Other api/scraper

Table Of Contents

Previous topic

NonDbi

Next topic

DybTest

This Page

Daya Bay Links

Content Skeleton

Scraper

In addition to this API reference documentation, see the introductory documentation at Scraping source databases into offline_db

Scraper

Generic Scraping Introduction at Scraping source databases into offline_db

Table specific scraper module examples

Scraper.pmthv

PMT HV scraping specialization

Scraper.pmthv.PmtHv

class Scraper.pmthv.PmtHv(*args, **kwa)[source]

Bases: Scraper.base.regime.Regime

Regime frontend class with simple prescribed interface, takes the cfg argument into this dict and no args in call. This allows the frontend to be entirely generic.

Scraper.pmthv.PmtHvSource

class Scraper.pmthv.PmtHvSource(srcdb)[source]

Bases: list

Parameters:srcdb – source DB instance of Scraper.base.DCS

List of source SA classes that map tables/joins in srcdb Accommodates a table naming irregularity HVPw rather than HV_Pw

Scraper.pmthv.PmtHvScraper

class Scraper.pmthv.PmtHvScraper(srcs, target, cfg)[source]

Bases: Scraper.base.scraper.Scraper

Parameters:
  • srcs – list of source SA classes
  • targetTarget instance that encapsulates the DybDbi class
  • cfg – instance of relevant Regime subclass (which isa dict holding config)

Config options:

Parameters:
  • maxiter – maximum iterations or 0 for no limit
  • interval – timedelta cursor step size
  • maxage – timedelta maximum age, beyond which even an unchanged row gets written
  • sleep – timedelta sleep between scrape update sampling
changed(sv)[source]
Parameters:sv – source vector instance Scraper.base.sourcevector.SourceVector

Decide if sufficient change to propagate based on differences between the first and last elements of SourceVector instance argument

propagate(sv)[source]
Parameters:sv – source vector instance Scraper.base.sourcevector.SourceVector

Yield write ready DybDbi target dicts to base class, note that a single source vector instance is yielding multiple target dicts. The keys of the target dict must match the specified attributes of the DybDbi target class.

Here the output is based entirely on the last element of the source vector. A smarter implementation might average the first and last to smooth variations. The python yield command makes it possible to iterate over a what is returned by a function/method.

seed(sc)[source]

Used for seeding target DB when testing into empty tables

Parameters:sc – source class, potentially different seeds will be needed for each source that feeds into a single target

Scraper.pmthv.PmtHvFaker

class Scraper.pmthv.PmtHvFaker(srcs, cfg)[source]

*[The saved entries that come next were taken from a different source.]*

(* ===== verification/PreprocItem.v ===== *)
(** * Preprocessing steps (src/libs/zbxpreproc/item_preproc.c)

    What the steps of preprocessing do to a value: multiplication, trimming,
    changes, conversion from other bases, validation and throttling.  A step
    with a history gets the value and the time that it left the last time.  The
    value is given back also with an error, as the code changes it in place. *)
From Stdlib Require Import String Ascii.
From stdpp Require Import prelude list.
From Stdlib Require Import ZArith Lia SpecFloat.
From S2P Require Import Prelude JsonText Macro Interval Num Scan Double Variant Utf8 EvalCalc EvalFunc EvalSerial.
#[local] Open Scope Z_scope.

Record zbx_timespec_t := Timespec { ts_s : Z; ts_ns : Z }.

#[export] Instance timespec_eq_dec : EqDecision zbx_timespec_t.
Proof. solve_decision. Defined.

Definition zbx_timespec_compare (t1 t2 : zbx_timespec_t) : Z := if ts_s t1 =? ts_s t2 then ts_ns t1 - ts_ns t2 else ts_s t1 - ts_s t2.

(** The value, and the message when the step failed. *)
Definition outcome : Type := zbx_variant_t * option (list Z).

Inductive item_value_type := ITEM_VALUE_TYPE_FLOAT | ITEM_VALUE_TYPE_UINT64 | ITEM_VALUE_TYPE_OTHER.

(** ** Strings (src/libs/zbxstr/str.c) *)

Definition in_chars (charlist : list Z) (c : Z) : bool := bool_decide (c ∈ charlist).
Definition zbx_ltrim (charlist s : list Z) : list Z := skip_while (in_chars charlist) s.
Definition zbx_rtrim (charlist s : list Z) : list Z := rtrim (in_chars charlist) s.
Definition zbx_lrtrim (charlist s : list Z) : list Z := zbx_ltrim charlist (zbx_rtrim charlist s).
Definition zbx_remove_chars (charlist s : list Z) : list Z := filter (fun c => in_chars charlist c = false) s.
Definition zbx_strlower (s : list Z) : list Z := (fun c => if isupper c then c + 32 else c) <$> s.

Fixpoint zbx_str_printable_dyn (text : list Z) : list Z :=
  match text with
  | [] => []
  | c :: text =>
      (if c =? 10 then [BSL; 110] else if c =? 9 then [BSL; 116] else if c =? 13 then [BSL; 114] else [c]) ++ zbx_str_printable_dyn text
  end.

Definition isxdigit (c : Z) : bool := is_hex c.

(** Pairs of digits, with a space or a newline between them. *)
Fixpoint zbx_is_hex_string (s : list Z) : bool :=
  match s with
  | a :: b :: rest =>
      isxdigit a && isxdigit b && match rest with [] => true | c :: rest => ((c =? SPACE) || (c =? 10)) && match rest with [] => true | _ => zbx_is_hex_string rest end end
  | _ => false
  end.

(** ** Numbers *)

Definition item_preproc_convert_value (value : zbx_variant_t) (type : zbx_variant_type_t) : outcome :=
  match zbx_variant_convert value type with
  | Some v => (v, None)
  | None => (value, Some (txt "cannot convert value to " ++ zbx_get_variant_type_desc type))
  end.

Definition item_preproc_numeric_type_hint (value_type : item_value_type) : zbx_variant_type_t :=
  match value_type with
  | ITEM_VALUE_TYPE_FLOAT => ZBX_VARIANT_DBL
  | ITEM_VALUE_TYPE_UINT64 => ZBX_VARIANT_UI64
  | ITEM_VALUE_TYPE_OTHER => ZBX_VARIANT_NONE
  end.

(** The number stays as it is when it has no value of the hinted type. *)
Definition zbx_item_preproc_convert_value_to_numeric (value : zbx_variant_t) (value_type : item_value_type) : list Z + zbx_variant_t :=
  match (match value with
         | VDbl _ | VUi64 _ => Some value
         | VStr s => zbx_variant_set_numeric s
         | _ => None
         end) with
  | None => inl (txt "cannot convert value to numeric type")
  | Some v =>
      inr (match item_preproc_numeric_type_hint value_type with
           | ZBX_VARIANT_NONE => v
           | hint => default v (zbx_variant_convert v hint)
           end)
  end.

(** The conversion of a double to [zbx_uint64_t] is undefined outside of its range. *)
Definition to_uint64 (d : double) : res Z :=
  if is_infinite d || bool_decide (d = S754_nan) then Halt Undefined
  else if (dbl_trunc d <? 0) || (max_uint64 <? dbl_trunc d) then Halt Undefined else Ret (dbl_trunc d).

Definition item_preproc_multiplier_variant (value_type : item_value_type) (value : zbx_variant_t) (params : list Z) : res outcome :=
  match zbx_item_preproc_convert_value_to_numeric value value_type with
  | inl e => Ret (value, Some e)
  | inr (VDbl d) => Ret (VDbl (dbl_mul d (strtod params)), None)
  | inr (VUi64 n) =>
      match zbx_is_uint64 params with
      | Some m => Ret (VUi64 (u64 (n * m)), None)
      | None => v ← to_uint64 (dbl_mul (dbl_of_Z n) (strtod params)); Ret (VUi64 v, None)
      end
  | inr _ => Ret (value, None)
  end.

(** ** Changes *)

Inductive delta_type := DELTA_VALUE | DELTA_SPEED.

Definition elapsed (ts history_ts : zbx_timespec_t) : double :=
  dbl_add (dbl_of_Z (ts_s ts - ts_s history_ts)) (dbl_div (dbl_of_Z (ts_ns ts - ts_ns history_ts)) (dbl_of_Z 1000000000)).

(** [None]: there is no change to report. *)
Definition item_preproc_delta_float (value : double) (ts : zbx_timespec_t) (op : delta_type) (history_value : double) (history_ts : zbx_timespec_t) : option double :=
  if (ts_s history_ts =? 0) || dbl_lt value history_value then None
  else match op with
       | DELTA_SPEED =>
           if 0 <=? zbx_timespec_compare history_ts ts then None
           else Some (dbl_div (dbl_sub value history_value) (elapsed ts history_ts))
       | DELTA_VALUE => Some (dbl_sub value history_value)
       end.

Definition item_preproc_delta_uint64 (value : Z) (ts : zbx_timespec_t) (op : delta_type) (history_value : Z) (history_ts : zbx_timespec_t) : res (option Z) :=
  if (ts_s history_ts =? 0) || (value <? history_value) then Ret None
  else match op with
       | DELTA_SPEED =>
           if 0 <=? zbx_timespec_compare history_ts ts then Ret None
           else v ← to_uint64 (dbl_div (dbl_of_Z (value - history_value)) (elapsed ts history_ts)); Ret (Some v)
       | DELTA_VALUE => Ret (Some (value - history_value))
       end.

Definition is_dbl (v : zbx_variant_t) : bool := match v with VDbl _ => true | _ => false end.
Definition the_dbl (v : zbx_variant_t) : double := match zbx_variant_convert v ZBX_VARIANT_DBL with Some (VDbl d) => d | _ => S754_nan end.

(** The value, the new history and its time; the histories of the step are numbers. *)
Definition item_preproc_delta (value_type : item_value_type) (value : zbx_variant_t) (ts : zbx_timespec_t) (op : delta_type)
    (history_value : zbx_variant_t) (history_ts : zbx_timespec_t) : res (outcome * zbx_variant_t * zbx_timespec_t) :=
  match zbx_item_preproc_convert_value_to_numeric value value_type with
  | inl e => Ret (value, Some e, history_value, history_ts)
  | inr value_num =>
      v ← match history_value with
          | VNone => Ret VNone
          | _ =>
              if is_dbl value_num || is_dbl history_value then
                Ret (match item_preproc_delta_float (the_dbl value_num) ts op (the_dbl history_value) history_ts with Some d => VDbl d | None => VNone end)
              else match value_num, history_value with
                   | VUi64 n, VUi64 h => d ← item_preproc_delta_uint64 n ts op h history_ts; Ret (match d with Some d => VUi64 d | None => VNone end)
                   | _, _ => Halt Undefined
                   end
          end;
      Ret (v, None, value_num, ts)
  end.

(** ** Trimming *)

(** [replace]: the step is the replacement of texts, which knows the escaped backslash. *)
Fixpoint unescape_param (replace : bool) (s : list Z) : list Z :=
  match s with
  | [] => []
  | c :: r =>
      if c =? BSL then
        match r with
        | [] => [BSL]
        | d :: r' =>
            if d =? 115 then 32 :: unescape_param replace r'
            else if d =? 114 then 13 :: unescape_param replace r'
            else if d =? 110 then 10 :: unescape_param replace r'
            else if d =? 116 then 9 :: unescape_param replace r'
            else if (d =? BSL) && replace then BSL :: unescape_param replace r'
            else BSL :: unescape_param replace r
        end
      else c :: unescape_param replace r
  end.

Inductive trim_type := RTRIM | LTRIM | TRIM.

(** The text, when the value has one. *)
Definition with_text (value : zbx_variant_t) (f : list Z -> outcome) : outcome :=
  match item_preproc_convert_value value ZBX_VARIANT_STR with
  | (VStr s, None) => f s
  | r => r
  end.

Definition item_preproc_trim (value : zbx_variant_t) (op : trim_type) (params : list Z) : outcome :=
  with_text value (fun s =>
    let chars := unescape_param false params in
    let s := match op with LTRIM | TRIM => zbx_ltrim chars s | RTRIM => s end in
    (VStr (match op with RTRIM | TRIM => zbx_rtrim chars s | LTRIM => s end), None)).

(** ** Other bases *)

Definition true_words : list (list Z) := txt <$> ["true"; "t"; "yes"; "y"; "on"; "up"; "running"; "enabled"; "available"; "ok"; "master"]%string.
Definition false_words : list (list Z) := txt <$> ["false"; "f"; "no"; "n"; "off"; "down"; "unused"; "disabled"; "unavailable"; "err"; "slave"]%string.

(** The words are compared with the first 15 characters. *)
Definition is_boolean (s : list Z) : option Z :=
  match zbx_is_double s with
  | Some d => Some (if dbl_eq d dbl_zero then 0 else 1)
  | None =>
      let tmp := zbx_strlower (take 15 s) in
      if bool_decide (tmp ∈ true_words) then Some 1 else if bool_decide (tmp ∈ false_words) then Some 0 else None
  end.

(** Spaces, digits and spaces, with at least one digit. *)
Definition spaced_digits (dig : Z -> bool) (s : list Z) : bool :=
  let s := skip_while (Z.eqb SPACE) s in
  dig (deref s) && match skip_while (Z.eqb SPACE) (skip_while dig s) with [] => true | _ => false end.

Definition is_uoct (s : list Z) : bool := spaced_digits (fun c => (48 <=? c) && (c <=? 55)) s.
Definition is_uhex (s : list Z) : bool := spaced_digits isxdigit s.

(** [sscanf] of an unsigned number: the largest one when it is out of range. *)
Fixpoint scan_digits_in (dig : Z -> bool) (base : Z) (s : list Z) (n : Z) : Z :=
  match s with
  | c :: s => if dig c then scan_digits_in dig base s (n * base + hex_value c) else n
  | [] => n
  end.
Definition sscanf_unsigned (dig : Z -> bool) (base : Z) (s : list Z) : Z := Z.min max_uint64 (scan_digits_in dig base (skip_while isspace s) 0).

Inductive base_type := BOOL2DEC | OCT2DEC | HEX2DEC.

Definition item_preproc_2dec (value : zbx_variant_t) (op : base_type) : outcome :=
  with_text value (fun s =>
    let s := zbx_rtrim [SPACE; QUOT; 10; 13] (zbx_ltrim [SPACE; QUOT] s) in
    let invalid := (VStr s, Some (txt "invalid value format")) in
    match op with
    | BOOL2DEC => match is_boolean s with Some n => (VUi64 n, None) | None => invalid end
    | OCT2DEC => if is_uoct s then (VUi64 (sscanf_unsigned (fun c => (48 <=? c) && (c <=? 55)) 8 s), None) else invalid
    | HEX2DEC =>
        if is_uhex s then (VUi64 (sscanf_unsigned isxdigit 16 s), None)
        else if zbx_is_hex_string s then (VUi64 (sscanf_unsigned isxdigit 16 (zbx_remove_chars [SPACE; 10] s)), None)
        else invalid
    end).

(** ** Parameters *)

(** [strchr(params, '\n')]: what is before and behind the first newline. *)
Fixpoint split_newline (s : list Z) : option (list Z * list Z) :=
  match s with
  | [] => None
  | c :: s => if c =? 10 then Some ([], s) else '(a, b) ← split_newline s; Some (c :: a, b)
  end.

Section steps.
Context (epsilon : double).

(** The message when the value is not in the range. *)
Definition item_preproc_validate_range (value_type : item_value_type) (value : zbx_variant_t) (params : list Z) : option (list Z) :=
  match zbx_item_preproc_convert_value_to_numeric value value_type with
  | inl e => Some e
  | inr value_num =>
      match split_newline params with
      | None => Some (txt "validation range is not specified")
      | Some (min, max) =>
          let limit s := match s with [] => Some VNone | _ => zbx_variant_set_numeric s end in
          match limit min, limit max with
          | None, _ => Some (txt "validation range minimum value is invalid: " ++ min)
          | _, None => Some (txt "validation range maximum value is invalid: " ++ max)
          | Some range_min, Some range_max =>
              if (negb (bool_decide (range_min = VNone)) && (zbx_variant_compare epsilon value_num range_min <? 0)) ||
                 (negb (bool_decide (range_max = VNone)) && (zbx_variant_compare epsilon range_max value_num <? 0))
              then
                let less := match min with [] => [] | _ => txt " less than " ++ min ++ match max with [] => [] | _ => txt " or" end end in
                let greater := match max with [] => [] | _ => txt " greater than " ++ max end in
                Some (txt "value is" ++ less ++ greater)
              else None
          end
      end
  end.

(** ** Throttling *)

(** The value, the history and its time. *)
Definition item_preproc_throttle_value (value : zbx_variant_t) (ts : zbx_timespec_t) (history_value : zbx_variant_t) (history_ts : zbx_timespec_t)
    : zbx_variant_t * zbx_variant_t * zbx_timespec_t :=
  if zbx_variant_compare epsilon value history_value =? 0 then (VNone, value, history_ts) else (value, value, ts).

Definition item_preproc_throttle_timed_value (value : zbx_variant_t) (ts : zbx_timespec_t) (params : list Z)
    (history_value : zbx_variant_t) (history_ts : zbx_timespec_t) : outcome * zbx_variant_t * zbx_timespec_t :=
  match zbx_is_time_suffix params (zlen params) with
  | None => (value, Some (txt "invalid time period: " ++ params), VNone, history_ts)
  | Some timeout =>
      let period := match value with VNone => 0 | _ => ts_s ts - ts_s history_ts end in
      if (zbx_variant_compare epsilon value history_value =? 0) && (period <? timeout) then (VNone, None, value, history_ts)
      else (value, None, value, ts)
  end.
End steps.

(** ** Replacement *)

Definition item_preproc_str_replace (value : zbx_variant_t) (params : list Z) : outcome :=
  match split_newline params with
  | None => (value, Some (txt "cannot find second parameter"))
  | Some ([], _) => (value, Some (txt "first parameter is expected"))
  | Some (search, replace) =>
      with_text value (fun s => (VStr (zbx_string_replace s (unescape_param true search) (unescape_param true replace)), None))
  end.
(* ===== verification/Preproc.v ===== *)
(** * Preprocessing of values (src/libs/zbxpreproc and
    src/zabbix_server/preprocessor/glb_preproc_worker.c)

    A value of an item goes through the steps of the item ([pp_execute]); a
    step may fail and has a handler of the failure; the steps that compare a
    value with the one before keep it in the history of the item.  The result
    goes to the processing and is the input of the dependent items, which share
    a cache of the parsed value ([preprocess_metric_execute_steps]).

    What calls other libraries is an argument ([engines]): regular expressions,
    XML, scripts, JSON path, Prometheus, CSV, SNMP texts, the configuration and
    the accounting of discovered entities. *)
From Stdlib Require Import String Ascii.
From stdpp Require Import prelude list gmap.
From Stdlib Require Import ZArith Lia SpecFloat.
From S2P Require Import Prelude JsonText Macro Interval Num Scan Double Variant Utf8 JsonParser JsonRead EvalCalc EvalFunc EvalSerial PreprocItem.
#[local] Open Scope Z_scope.

Inductive step_type :=
  | ZBX_PREPROC_NONE | ZBX_PREPROC_MULTIPLIER | ZBX_PREPROC_RTRIM | ZBX_PREPROC_LTRIM | ZBX_PREPROC_TRIM | ZBX_PREPROC_REGSUB
  | ZBX_PREPROC_BOOL2DEC | ZBX_PREPROC_OCT2DEC | ZBX_PREPROC_HEX2DEC | ZBX_PREPROC_DELTA_VALUE | ZBX_PREPROC_DELTA_SPEED
  | ZBX_PREPROC_XPATH | ZBX_PREPROC_JSONPATH | ZBX_PREPROC_VALIDATE_RANGE | ZBX_PREPROC_VALIDATE_REGEX | ZBX_PREPROC_VALIDATE_NOT_REGEX
  | ZBX_PREPROC_ERROR_FIELD_JSON | ZBX_PREPROC_ERROR_FIELD_XML | ZBX_PREPROC_ERROR_FIELD_REGEX
  | ZBX_PREPROC_THROTTLE_VALUE | ZBX_PREPROC_THROTTLE_TIMED_VALUE | ZBX_PREPROC_SCRIPT
  | ZBX_PREPROC_PROMETHEUS_PATTERN | ZBX_PREPROC_PROMETHEUS_TO_JSON | ZBX_PREPROC_CSV_TO_JSON | ZBX_PREPROC_STR_REPLACE
  | ZBX_PREPROC_VALIDATE_NOT_SUPPORTED | ZBX_PREPROC_XML_TO_JSON | ZBX_PREPROC_SNMP_WALK_TO_VALUE | ZBX_PREPROC_SNMP_WALK_TO_JSON
  | GLB_PREPROC_DISPATCH_ITEM_BY_IP | GLB_PREPROC_THROTTLE_TIMED_VALUE_AGG | GLB_PREPROC_DISPATCH_ITEM
  | GLB_PREPROC_JSON_FILTER | GLB_PREPROC_DISCOVERY_PREPARE
  | PREPROC_UNKNOWN (type : Z).

#[export] Instance step_type_eq_dec : EqDecision step_type.
Proof. solve_decision. Defined.

Inductive error_handler_t := ZBX_PREPROC_FAIL_DEFAULT | ZBX_PREPROC_FAIL_DISCARD_VALUE | ZBX_PREPROC_FAIL_SET_VALUE | ZBX_PREPROC_FAIL_SET_ERROR.

#[export] Instance error_handler_eq_dec : EqDecision error_handler_t.
Proof. solve_decision. Defined.

Record zbx_pp_step_t := Step { sp_type : step_type; sp_params : list Z; sp_error_handler : error_handler_t; sp_error_handler_params : list Z }.

Record metric_t := Metric { m_hostid : Z; m_itemid : Z; m_flags : Z; m_ts : zbx_timespec_t; m_value : zbx_variant_t }.
(* ===== verification/PreprocCache.v ===== *)
(** * The cache of preprocessing changes nothing

    The dependent items of a master item share a cache: the first one parses
    the value of the master, the others query what it parsed.  The values that
    the worker sends, the histories it keeps and the accesses it makes are those
    of a worker that gives every item the value itself. *)
From Stdlib Require Import String Ascii.
From stdpp Require Import prelude list gmap.
From Stdlib Require Import ZArith Lia SpecFloat.
From S2P Require Import Prelude JsonText Macro Interval Num Scan Double Variant Utf8 JsonParser JsonRead EvalCalc EvalFunc EvalSerial PreprocItem Preproc.
#[local] Open Scope Z_scope.

Section cache.
Context (E : engines) (is_proxy : bool).

(** The paths with a filter that [jsonpath_expression_prepare_index] finds an
    index for.  Only these look at the index of an object. *)
Context (indexed : list Z -> bool).

Definition index_unused : Prop :=
  forall obj ix path, indexed path = false -> (zbx_jsonobj_query E obj ix path).1 = (zbx_jsonobj_query E obj no_index path).1.

Hypothesis unused : index_unused.

(** ** The worker without a cache *)

Section dependent.
Context (execute : metric_t -> worker E -> res (worker E)).

Fixpoint plain_dependent (metric : metric_t) (dep_itemids : list Z) (w : worker E) : res (worker E) :=
  match dep_itemids with
  | [] => Ret w
  | itemid :: dep_itemids => w ← execute (dep_metric metric (m_value metric) itemid) w; plain_dependent metric dep_itemids w
  end.
End dependent.

Fixpoint plain_execute (dep_level : nat) (metric : metric_t) (w : worker E) : res (worker E) :=
  match (if is_none (m_value metric) then None else w_items E w !! m_itemid metric) with
  | None => Ret (send_preprocessed_metric E is_proxy w metric None)
  | Some preproc =>
      r ← pp_execute E preproc None metric (w_disc E w);
      let new_metric := Metric (m_hostid metric) (m_itemid metric) 0 (m_ts metric) (er_value E r) in
      match dep_level with
      | O => Ret (executed E is_proxy w metric preproc r)
      | S level => plain_dependent (plain_execute level) new_metric (pp_dep_itemids preproc) (executed E is_proxy w metric preproc r)
      end
  end.

Fixpoint plain_incoming (metrics : list metric_t) (w : worker E) : res (worker E) :=
  match metrics with
  | [] => Ret w
  | metric :: metrics => w ← plain_execute MAX_DEPENDENCY_LEVEL metric w; plain_incoming metrics w
  end.

(** ** What is in the cache *)

Definition cached_type (t : step_type) : bool :=
  match t with ZBX_PREPROC_PROMETHEUS_PATTERN | ZBX_PREPROC_SNMP_WALK_TO_VALUE => true | _ => false end.

(** The cache of the value [v]: nothing, or what the value is when it is parsed. *)
Definition cache_ok (v : zbx_variant_t) (c : zbx_pp_cache_t E) : Prop :=
  pc_value E c = v /\ cached_type (pc_type E c) = false /\
  match pc_data E c with
  | None => True
  | Some d =>
      pc_type E c = ZBX_PREPROC_JSONPATH /\
      exists s obj ix, to_text v = inr s /\ zbx_jsonobj_open s = Ret (inl obj) /\ d = CachedJson E obj ix
  end.

Lemma cache_create_ok p v : cached_type (match pp_steps p with s :: _ => sp_type s | [] => ZBX_PREPROC_NONE end) = false -> cache_ok v (pp_cache_create E p v).
Proof. by intros. Qed.

Definition set_cache (st : step_state E) (c : option (zbx_pp_cache_t E)) : step_state E :=
  StepState E (st_value E st) (st_history_value E st) (st_history_ts E st) c (st_sent E st) (st_disc E st).

Lemma jsonpath_same v c params : cache_ok v c -> indexed params = false ->
  match pp_excute_jsonpath_query E None v params with
  | Ret (r, c0) => c0 = None /\ exists c', cache_ok v c' /\
      pp_excute_jsonpath_query E (Some c) (pp_cache_prepare_output_value E c ZBX_PREPROC_JSONPATH VNone) params = Ret (r, Some c')
  | Halt h => pp_excute_jsonpath_query E (Some c) (pp_cache_prepare_output_value E c ZBX_PREPROC_JSONPATH VNone) params = Halt h
  end.
Proof.
  destruct c as [t v' d]; unfold cache_ok; cbn. intros (-> & Ht & Hd) Hpath.
  assert (Hq : forall obj ix, exists ix', query_cached E (PpCache E ZBX_PREPROC_JSONPATH v d) obj ix params =
    (matched (zbx_jsonobj_query E obj no_index params).1, Some (PpCache E ZBX_PREPROC_JSONPATH v (Some (CachedJson E obj ix'))))).
  { intros obj ix. unfold query_cached. rewrite <-(unused obj ix params Hpath). destruct (zbx_jsonobj_query E obj ix params) as [r ix1]. by eexists. }
  unfold pp_excute_jsonpath_query, pp_cache_prepare_output_value, cached_as; cbn [mbind option_bind pc_data pc_type pc_value].
  destruct d as [d|].
  - destruct Hd as (-> & s & obj & ix & Es & Eo & ->). rewrite Es, Eo, !decide_True by done. cbn. destruct (Hq obj ix) as [ix' ->].
    split; [done|]. eexists (PpCache E _ _ (Some _)). split; [|done]. split; [done|]. split; [done|]. split; [done|]. by eexists _, _, _.
  - destruct (to_text v) as [e|s] eqn:Es.
    + split; [done|]. exists (PpCache E t v None). split; [done|]. by case_decide.
    + destruct (zbx_jsonobj_open s) as [[obj|e]|h] eqn:Eo; cbn.
      * split; [done|]. case_decide as Et; cbn; [|eexists; split; [|done]; done]. subst t. destruct (Hq obj no_index) as [ix' ->]. eexists. split; [|done].
        split; [done|]. split; [done|]. split; [done|]. by eexists _, _, _.
      * split; [done|]. case_decide as Et; cbn; (eexists; split; [|done]); done.
      * by case_decide.
Qed.

Definition caching_step (t : step_type) : bool :=
  match t with ZBX_PREPROC_JSONPATH | ZBX_PREPROC_PROMETHEUS_PATTERN | ZBX_PREPROC_SNMP_WALK_TO_VALUE => true | _ => false end.

Lemma other_step m t s v hv hts c sent disc : caching_step (sp_type s) = false ->
  pp_execute_step E m t s (StepState E v hv hts c sent disc) =
  ('(ok, st) ← pp_execute_step E m t s (StepState E v hv hts None sent disc); Ret (ok, set_cache st c)).
Proof.
  intros H. unfold pp_execute_step. cbv zeta. destruct (sp_type s); try discriminate H; cbn [st_value st_history_value st_history_ts st_cache st_sent st_disc].
  all: try reflexivity.
  all: try (match goal with |- Ret (match ?y with _ => _ end) = _ => destruct y; reflexivity end).
  all: try (match goal with |- (?x ≫= _) = _ => first [destruct x as [[]|?]; reflexivity | destruct x as [[[[]]]|?]; reflexivity] end).
  - by destruct (item_preproc_throttle_value _ _ _ _ _) as [[]].
  - by destruct (pp_throttle_timed_value _ _ _ _ _ _) as [[[]]].
  - by destruct (pp_execute_script _ _ _ _) as [[]].
Qed.

(** The step does not look at the index. *)
Definition path_ok (s : zbx_pp_step_t) : Prop := sp_type s = ZBX_PREPROC_JSONPATH -> indexed (sp_params s) = false.

(** The cache gives the step what the value gives it. *)
Lemma first_step_same m t s v hv hts c sent disc : cache_ok v c -> path_ok s ->
  match pp_execute_step E m t s (StepState E v hv hts None sent disc) with
  | Ret (ok, st) => exists c', cache_ok v c' /\
      pp_execute_step E m t s (StepState E (pp_cache_prepare_output_value E c (sp_type s) VNone) hv hts (Some c) sent disc) = Ret (ok, set_cache st (Some c'))
  | Halt h => pp_execute_step E m t s (StepState E (pp_cache_prepare_output_value E c (sp_type s) VNone) hv hts (Some c) sent disc) = Halt h
  end.
Proof.
  intros Hc Hpath. assert (Hn : cached_as E (Some c) ZBX_PREPROC_PROMETHEUS_PATTERN = None /\ cached_as E (Some c) ZBX_PREPROC_SNMP_WALK_TO_VALUE = None).
  { destruct c as [ct cv cd], Hc as (_ & Ht & _). cbn in *. unfold cached_as; cbn. rewrite !decide_False by (by intros ->). done. }
  assert (Hv : sp_type s <> ZBX_PREPROC_JSONPATH -> pp_cache_prepare_output_value E c (sp_type s) VNone = v).
  { intros Hs. destruct Hc as (Hv & _ & Hd). unfold pp_cache_prepare_output_value. destruct (pc_data E c); [|done].
    destruct Hd as [-> _]. by rewrite decide_False. }
  destruct (caching_step (sp_type s)) eqn:Es.
  - destruct (decide (sp_type s = ZBX_PREPROC_JSONPATH)) as [Ej|Ej].
    + pose proof (jsonpath_same v c (sp_params s) Hc (Hpath Ej)) as Hj. unfold pp_execute_step. rewrite Ej. cbn [st_value st_cache]. unfold pp_execute_jsonpath.
      destruct (pp_excute_jsonpath_query E None v (sp_params s)) as [[r c0]|h]; cbn; [|by rewrite Hj].
      destruct Hj as (-> & c' & Hc' & ->). cbn. destruct r; (eexists; split; [exact Hc'|done]).
    + rewrite (Hv Ej). unfold pp_execute_step. destruct (sp_type s); try discriminate Es; try congruence; cbn [st_value st_cache].
      * unfold pp_execute_prometheus_pattern, pp_execute_prometheus_query. rewrite (proj1 Hn). cbn [cached_as mbind option_bind].
        destruct (split_newline _) as [[? rest]|]; [destruct (split_newline rest) as [[]|]|]; cbn; try (eexists; split; [exact Hc|done]).
        destruct (text_or_error _ _). eexists; split; [exact Hc|done].
      * unfold pp_execute_snmp_to_value, item_preproc_snmp_walk_to_value. rewrite (proj2 Hn). cbn [cached_as mbind option_bind].
        destruct (sp_params s); cbn; [by eexists; split; [exact Hc|]|]. destruct (text_or_error _ _). eexists; split; [exact Hc|done].
  - rewrite Hv by (by intros E0; rewrite E0 in Es). rewrite (other_step _ _ _ _ _ _ (Some c)) by done.
    destruct (pp_execute_step E m t s (StepState E v hv hts None sent disc)) as [[ok st]|h]; cbn; [|done]. by exists c.
Qed.

(** ** All the steps *)

Definition set_shared (ex : exec_state E) (c : option (zbx_pp_cache_t E)) : exec_state E :=
  ExecState E (ex_value E ex) (ex_cache E ex) c (ex_old E ex) (ex_history E ex) (ex_results E ex) (ex_action E ex) (ex_quote_error E ex) (ex_sent E ex) (ex_disc E ex).

Lemma one_shared m t i s ex c : ex_cache E ex = None ->
  execute_one E m t i s (set_shared ex c) = ('(go, ex) ← execute_one E m t i s ex; Ret (go, set_shared ex c)).
Proof.
  destruct ex as [v ca sh old h rs a q sent d]. cbn. intros ->. unfold execute_one, set_shared; cbn.
  destruct (is_err v && _); [done|]. destruct (pp_history_pop old i) as [[old' hv] hts].
  destruct (pp_execute_step _ _ _ _ _) as [[ok st]|]; cbn; [|done]. by destruct (if ok then _ else _).
Qed.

Bases: Scraper.base.faker.Faker

Creates fake instances and inserts them into sourcedb

fake(inst, id, dt)[source]

Invoked from base class call method, set attributes of source instance to form a fake

Parameters:
  • inst – source instance
  • id – id to assign to the instance instance

Scraper.adtemp

AD Temperature scraping specialization

Scraper.adtemp.AdTemp

class Scraper.adtemp.AdTemp(*args, **kwa)[source]

Bases: Scraper.base.regime.Regime

Regime frontend class with simple prescribed interface, takes the cfg argument into this dict and no args in call ... allowing the frontend to be entirely generic

Scraper.adtemo.AdTempSource

class Scraper.adtemp.AdTempSource(srcdb)[source]

Bases: list

A list of SQLAlchemy dynamic classes

Coordinates of source table/joins

Scraper.adtemp.AdTempScraper

class Scraper.adtemp.AdTempScraper(srcs, target, cfg)[source]

Bases: Scraper.base.scraper.Scraper

Specialization of generic scraper for AD temperature tables

Parameters:
  • srcs – list of source SA classes
  • targetTarget instance that encapsulates the DybDbi class
  • cfg – instance of relevant Regime subclass (which isa dict holding config)

Config options:

Parameters:
  • maxiter – maximum iterations or 0 for no limit
  • interval – timedelta cursor step size
  • maxage – timedelta maximum age, beyond which even an unchanged row gets written
  • sleep – timedelta sleep between scrape update sampling
changed(sv)[source]

returns changed decision to base class

Caution DB/SQLAlchemy is providing decimal.Decimal values... unify types to float before comparison to avoid surprises

propagate(sv)[source]

yields one or more target dicts ready for writing to target DB

Scraper.adtemp.AdTempFaker

class Scraper.adtemp.AdTempFaker(srcs, cfg)[source]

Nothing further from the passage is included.